Collected data entries:
'''

(* ===== verification/SessionProps.v ===== *)
(** * Whole connections: theorems *)
From S2P Require Import Prelude Hash Table TableSpec ShardMap ShardMapSpec Policy.
From S2P Require Import Cache CacheSpec CacheOps CacheProps.
From S2P Require Import Resp RespSpec Writer WriterSpec Replies Server ServerSpec ServerCache ServerProps.
From S2P Require Import Session SessionSpec.

(** The stream a fresh connection's reader carries. *)
Definition input_stream (ps : list bytes) (fin : ioerr) : stream :=
  MkStream (mjoin ps) fin (Nat.max 16 (Z.to_nat (bufferSize reader_config))).

Lemma reader_sane : sane (limits reader_config).
Proof. vm_compute. split; discriminate. Qed.

(** C1. A connection, end to end.  A client sends any bytes in any pieces, its socket
    takes [cap] bytes of answers, and the server does not shut down meanwhile (the
    flag of [inShutdown] stays false).  The input always splits into commands and
    the error that ends it, and the loop of [serveConn] over the buffered reader
    returns after at most one round per byte and one more.  The replies [answers] the
    commands: each non-empty command is dispatched once, in order, in the state the
    one before it left, and the reply listed for it is what [dispatch] wrote for it,
    up to the first QUIT; a protocol error is answered last, by the error frame with
    its text; commands go unanswered only behind a reply the socket did not take.
    What the client received are the first [cap] bytes of these replies, from which
    a parsing client recovers their whole frames. *)
Theorem session_replies {G : Type} `{!Engine G} `{!EngineLaws G} (cap : nat) (e0 : ioerr)
    (timeNow : G -> Z * G) (unicode_lower : bytes -> bytes) (ctx_text : Z -> bytes) (cfg : Config G)
    (ps : list bytes) (fin : ioerr) (id : Z) (g : G) (cmds : list (list bytes)) (e : rderr) :
  let c0 := newConn (MkSink [] cap e0) id in
  let lim := limits reader_config in
  (forall g, einv g -> einv (snd (default timeNow (Now cfg) g))) ->
  (forall g k v, accepts g k v -> accepts (snd (default timeNow (Now cfg) g)) k v) ->
  in_i64 (Z.of_nat (length (Version cfg))) ->
  Forall (fun p => p <> []) ps -> einv g ->
  parses lim (input_stream ps fin) cmds e ->
  admissible timeNow unicode_lower ctx_text cfg (c0, g) cmds ->
  (forall s, exists cmds' e', parses lim s cmds' e') /\
  (exists tail, mjoin ps = concat (encode_command <$> cmds) ++ tail) /\
  exists st' b' replies,
    serveConn timeNow unicode_lower ctx_text cfg lim (fun _ => false) (S (length (mjoin ps))) 0
      (NewReader (MkNet ps fin) reader_config) (c0, g) = Ret (st', b') /\
    answers cap e0 timeNow unicode_lower ctx_text cfg (c0, g) [] cmds (protocol_error e) replies st' /\
    Forall one_reply replies /\ einv st'.2 /\
    let received := accepted (wsink (bw (cw st'.1))) in
    received = take cap (wire (concat replies)) /\
    fst (decode_all (S (length received)) received) = whole_frames cap (concat replies) /\
    (length replies = owed_replies cmds (protocol_error e) \/
     (length replies <= owed_replies cmds (protocol_error e))%nat /\ (cap < length (wire (concat replies)))%nat).
Proof.
  intros c0 lim Hn1 Hn2 Hv Hps Hg Hp Ha.
  assert (sane lim) as Hl by apply reader_sane.
  split; [intros s; destruct (parses_exist lim Hl s) as (? & ? & ? & _); eauto|].
  destruct (parses_data _ _ _ _ Hp) as (tl & Ht & _). split; [by exists tl|].
  assert (length cmds < S (length (mjoin ps)))%nat as Hf by (apply (parses_short lim _ _ _ Hp)).
  destruct (serve_ok cap e0 timeNow unicode_lower ctx_text cfg Hn1 Hn2 Hv lim Hl (fun _ => false) _ _ _ Hp
    (fun _ => eq_refl) _ 0 (c0, g) [] Hf) as (st' & s' & Es & (rs & Hans & [Ho Hfl Hc Hg'])); [|done|].
  { split; [apply emitted_new|cbn; by destruct cap|split; cbn; lia|done]. }
  pose proof (answers_replies _ _ _ _ _ _ _ _ _ _ _ _ Hans) as [Hr Hn].
  pose proof (serve_sim timeNow unicode_lower ctx_text cfg lim (fun _ => false) (S (length (mjoin ps))) 0 _ _ (c0, g)
    (NewReader_carries ps fin reader_config Hps)) as Hsim.
  fold (input_stream ps fin) in Hsim. rewrite Es in Hsim.
  destruct (serveConn _ _ _ _ _ _ _ _ (NewReader _ _) _) as [[st1 b1]| |]; [|done..]. cbn in Hsim.
  destruct Hsim as [-> _]. exists st', b1, rs. cbn [app] in *. split_and!; try done.
  rewrite Hfl. apply decode_all_ok; [|unfold wire; cbn [length]; lia].
  clear -Hr. induction Hr as [|fs rs [_ Hv] _ IH]; [constructor|]. cbn [concat]. by apply Forall_app.
Qed.

(** ** Witness *)
Definition demo_cmds : list (list bytes) := [[B "PING"]; []; [B "Get"; B "key"]; [B "QUIT"]; [B "PING"]].

Definition demo_pieces : list bytes :=
  let all := concat (encode_command <$> demo_cmds) ++ B "*1" in [take 3 all; drop 3 all].

Lemma session_replies_witness : exists st' b' replies,
  serveConn cache_now (fun b => b) (fun _ => []) demo_cfg (limits reader_config) (fun _ => false) (S (length (mjoin demo_pieces))) 0
    (NewReader (MkNet demo_pieces IoEOF) reader_config)
    (newConn (MkSink [] 1000 IoEOF) 7, (dcache1 0 0 0, DEnv 120 0 1)) = Ret (st', b') /\
  answers 1000 IoEOF cache_now (fun b => b) (fun _ => []) demo_cfg
    (newConn (MkSink [] 1000 IoEOF) 7, (dcache1 0 0 0, DEnv 120 0 1)) [] demo_cmds None replies st' /\
  (length replies = 3%nat \/ (length replies <= 3)%nat /\ (1000 < length (wire (concat replies)))%nat) /\
  accepted (wsink (bw (cw st'.1))) = take 1000 (wire (concat replies)).
Proof.
  destruct (session_replies 1000 IoEOF cache_now (fun b => b) (fun _ => []) demo_cfg demo_pieces IoEOF 7
    (dcache1 0 0 0, DEnv 120 0 1) demo_cmds (RdIO IoUnexpectedEOF)) as (_ & _ & st' & b' & rs & E & Hans & _ & _ & Hrec & _ & Hn).
  - exact demo_now.
  - exact demo_now_accepts.
  - done.
  - repeat constructor; done.
  - exact dcache1_ok.
  - repeat (eapply parses_more; [vm_compute; reflexivity|]). eapply parses_end. vm_compute. reflexivity.
  - apply admissible_reads. repeat constructor; discriminate.
  - exists st', b', rs. split; [exact E|]. split; [exact Hans|]. split; [exact Hn|exact Hrec].
Defined.
(* ===== verification/EventLoopProps.v ===== *)
(** * The event loop: theorems *)
From S2P Require Import Prelude Hash Table TableSpec ShardMap ShardMapSpec Policy.
From S2P Require Import Cache CacheSpec CacheOps CacheProps.
From S2P Require Import Resp RespSpec Writer WriterSpec Replies Server ServerSpec ServerCache ServerProps.
From S2P Require Import Session SessionSpec SessionProps EventLoop EventLoopSpec.

(** C19. The two parsers agree.  Whenever the blocking reader decodes a command from
    a stream, the event loop's parser returns the same arguments from the same bytes
    and takes as many of them; on every proper prefix of an encoded command it asks
    for more; and on any input at all it returns arguments within the bulk limit
    while taking at least one byte and no more than it was given, asks for more, or
    reports an error on one line. *)
Theorem event_parser_agrees (b rest : bytes) (args : list bytes) (fin : ioerr) (size : nat) : (23 <= size)%nat ->
  (ReadCommand (limits reader_config) (MkStream b fin size) = Ret (inl args, MkStream rest fin size) ->
   parseCommand b = PArgs args (length b - length rest) /\ drop (length b - length rest) b = rest) /\
  (forall p, within (limits reader_config) args -> cut_short p (encode_command args) -> parseCommand p = PNeed) /\
  match parseCommand b with
  | PArgs args' n => Forall small_arg args' /\ (0 < n <= length b)%nat
  | PNeed => True
  | PErr msg => LF ∉ msg
  end.
Proof.
  intros Hs. change (limits reader_config) with default_limits. split_and!; [|intros p; apply parse_need|apply parse_any].
  intros E. apply command_inv in E as (D & W & _). cbn [sdata] in D. subst b. rewrite parse_ok by done.
  rewrite length_app. replace (_ + _ - _)%nat with (length (encode_command args)) by lia.
  by rewrite drop_app_length.
Qed.

(** The event loop's parser takes length fields the blocking reader refuses: signs and
    leading zeros, and header lines longer than the bound. *)
Theorem event_parser_lenient :
  let b := B "*+1" ++ CRLF ++ B "$" ++ replicate 70 x30 ++ B "1" ++ CRLF ++ B "x" ++ CRLF in
  parseCommand b = PArgs [B "x"] (length b) /\
  (exists s, ReadCommand (limits reader_config) (MkStream b IoEOF 4096) = Ret (inr (RdProto KindBadLength), s)).
Proof. split; [vm_compute; reflexivity|]. eexists. vm_compute. reflexivity. Qed.

(** C20. One event.  Over any engine that obeys its laws and whatever bytes the
    connection holds, [OnTraffic] returns.  The bytes hold some complete commands,
    possibly a protocol error behind them, and a rest; on canonical input that ends
    inside a command these are the commands sent and the rest is that command's
    part.  The replies [answers] them: each non-empty command is dispatched once, in
    order, and the reply listed for it is what [dispatch] wrote for it, up to the
    first QUIT; the error is answered last, with its text; what the connection takes
    of them is delivered.  After QUIT or a protocol error the connection is closed.
    Otherwise it stays open and holds exactly the rest, also when only the final
    flush failed, unless a command saw its reply fail and closed it. *)
Theorem event_traffic {G : Type} `{!Engine G} `{!EngineLaws G} (cap : nat) (e0 : ioerr)
    (timeNow : G -> Z * G) (unicode_lower : bytes -> bytes) (ctx_text : Z -> bytes) (cfg : Config G)
    (data out : bytes) (st : conn * G) (cmds : list (list bytes)) (e : option bytes) (k : nat) :
  (forall g, einv g -> einv (snd (default timeNow (Now cfg) g))) ->
  (forall g k v, accepts g k v -> accepts (snd (default timeNow (Now cfg) g)) k v) ->
  in_i64 (Z.of_nat (length (Version cfg))) ->
  emitted cap e0 (cw st.1) out -> wf_conn st.1 -> einv st.2 ->
  ev_parses data cmds e k -> ev_admissible timeNow unicode_lower ctx_text cfg st cmds ->
  (forall b, exists cmds' e' k', ev_parses b cmds' e' k') /\
  (forall cmds' p, Forall (within default_limits) cmds' ->
     (p = [] \/ exists args, within default_limits args /\ cut_short p (encode_command args)) ->
     ev_parses (concat (encode_command <$> cmds') ++ p) cmds' None (length (concat (encode_command <$> cmds')))) /\
  exists rest act st' replies,
    OnTraffic timeNow unicode_lower ctx_text cfg data st = Ret (rest, act, st') /\
    answers cap e0 timeNow unicode_lower ctx_text cfg st out cmds e replies st' /\
    Forall one_reply replies /\ einv st'.2 /\
    accepted (wsink (bw (cw st'.1))) = take cap (out ++ wire (concat replies)) /\
    ((length replies = owed_replies cmds e /\
      (existsb quits cmds = true \/ is_Some e -> act = ActClose) /\
      (existsb quits cmds = false -> rest = drop k data /\ (e = None -> act = ActNone))) \/
     act = ActClose /\ (length replies <= owed_replies cmds e)%nat /\ (cap < length (out ++ wire (concat replies)))%nat).
Proof.
  intros Hn1 Hn2 Hv Ho Hc Hg Hp Ha. split; [exact ev_parses_exist|]. split; [exact ev_parses_canonical|].
  pose proof (ev_parses_short _ _ _ _ Hp) as Hf.
  destruct (traffic_ok cap e0 timeNow unicode_lower ctx_text cfg Hn1 Hn2 Hv data cmds e k Hp
    (S (length data)) data 0 st out eq_refl Hf Ho Hc Hg Ha) as ([[consumed stop] st1] & rs & E & Hend & Ho1 & Hc1 & Hg1).
  destruct (flush_between cap e0 st1 _ Ho1 Hc1 Hg1) as (err & st2 & E2 & [Ho2 Hf2 Hc2 Hg2] & _).
  assert (answered cap e0 timeNow unicode_lower ctx_text cfg st out cmds e rs st1) as Hans
    by (by eapply loop_answered).
  assert (answers cap e0 timeNow unicode_lower ctx_text cfg st out cmds e rs st2) as Hans2 by (exists st1; eauto).
  destruct (answers_replies _ _ _ _ _ _ _ _ _ _ _ _ Hans2) as [Hr Hn].
  exists (drop consumed data), (if stop then ActClose else ActNone), st2, rs.
  split; [unfold OnTraffic; rewrite E; cbn [mbind outcome_bind]; rewrite E2; done|]. split_and!; [done..|].
  destruct Hend as [(-> & -> & -> & Hd)|[(-> & He & -> & Hq & _)|(-> & Hc' & _)]].
  - apply dispatched_replies in Hd as (_ & Hq & Hl). left. split; [done|]. rewrite Hq. split; [|done].
    by intros [?|[]%is_Some_None].
  - destruct Hn as [Hn|Hn]; [left|right; done]. split_and!; [done..|]. intros _. split; [done|]. intros ->. by destruct He.
  - destruct Hn as [Hn|Hn]; [|right; done]. destruct Hc' as [Hq|Hlt]; [left|right; split_and!; [done|lia|done]].
    rewrite Hq. split_and!; done.
Qed.

(** ** Witnesses *)
Lemma event_parser_agrees_witness : parseCommand (encode_command [B "GET"; CRLF] ++ B "*3") = PArgs [B "GET"; CRLF] 21.
Proof.
  destruct (event_parser_agrees (encode_command [B "GET"; CRLF] ++ B "*3") (B "*3") [B "GET"; CRLF] IoEOF 4096) as [H _].
  - apply (Nat.leb_le 23 4096). reflexivity.
  - apply H. vm_compute. reflexivity.
Defined.

Lemma event_traffic_witness : exists rest act st' replies,
  OnTraffic cache_now (fun b => b) (fun _ => []) demo_cfg (encode_command [B "PING"] ++ encode_command [B "exists"; B "key"] ++ B "*2")
    (demo_conn, (dcache1 0 0 0, DEnv 120 0 1)) = Ret (rest, act, st') /\
  answers 1000 IoEOF cache_now (fun b => b) (fun _ => []) demo_cfg (demo_conn, (dcache1 0 0 0, DEnv 120 0 1)) []
    [[B "PING"]; [B "exists"; B "key"]] None replies st' /\
  (length replies <= 2)%nat.
Proof.
  destruct (event_traffic 1000 IoEOF cache_now (fun b => b) (fun _ => []) demo_cfg
    (encode_command [B "PING"] ++ encode_command [B "exists"; B "key"] ++ B "*2") []
    (demo_conn, (dcache1 0 0 0, DEnv 120 0 1)) [[B "PING"]; [B "exists"; B "key"]] None 39)
    as (_ & _ & rest & act & st' & rs & E & Hans & _ & _ & _ & Hn).
  - exact demo_now.
  - exact demo_now_accepts.
  - done.
  - apply emitted_new.
  - split; cbn; lia.
  - exact dcache1_ok.
  - eapply (ev_more _ _ 14 _ _ 25); [vm_compute; reflexivity|]. eapply (ev_more _ _ 25 _ _ 0); [vm_compute; reflexivity|].
    apply ev_need. vm_compute. reflexivity.
  - apply ev_admissible_reads. repeat constructor; discriminate.
  - exists rest, act, st', rs. split; [exact E|]. split; [exact Hans|].
    destruct Hn as [[Hl _]|(_ & Hl & _)]; [rewrite Hl; vm_compute; lia|exact Hl].
Defined.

'''

Return, with no change at all, every line in the entries above from the line containing "(** * Whole connections: theorems *)" through the line containing "a parsing client".

▸ SOLUTION TO THIS TASK:
(** * Whole connections: theorems *)
From S2P Require Import Prelude Hash Table TableSpec ShardMap ShardMapSpec Policy.
From S2P Require Import Cache CacheSpec CacheOps CacheProps.
From S2P Require Import Resp RespSpec Writer WriterSpec Replies Server ServerSpec ServerCache ServerProps.
From S2P Require Import Session SessionSpec.

(** The stream a fresh connection's reader carries. *)
Definition input_stream (ps : list bytes) (fin : ioerr) : stream :=
  MkStream (mjoin ps) fin (Nat.max 16 (Z.to_nat (bufferSize reader_config))).

Lemma reader_sane : sane (limits reader_config).
Proof. vm_compute. split; discriminate. Qed.

(** C1. A connection, end to end.  A client sends any bytes in any pieces, its socket
    takes [cap] bytes of answers, and the server does not shut down meanwhile (the
    flag of [inShutdown] stays false).  The input always splits into commands and
    the error that ends it, and the loop of [serveConn] over the buffered reader
    returns after at most one round per byte and one more.  The replies [answers] the
    commands: each non-empty command is dispatched once, in order, in the state the
    one before it left, and the reply listed for it is what [dispatch] wrote for it,
    up to the first QUIT; a protocol error is answered last, by the error frame with
    its text; commands go unanswered only behind a reply the socket did not take.
    What the client received are the first [cap] bytes of these replies, from which
    a parsing client recovers their whole frames. *)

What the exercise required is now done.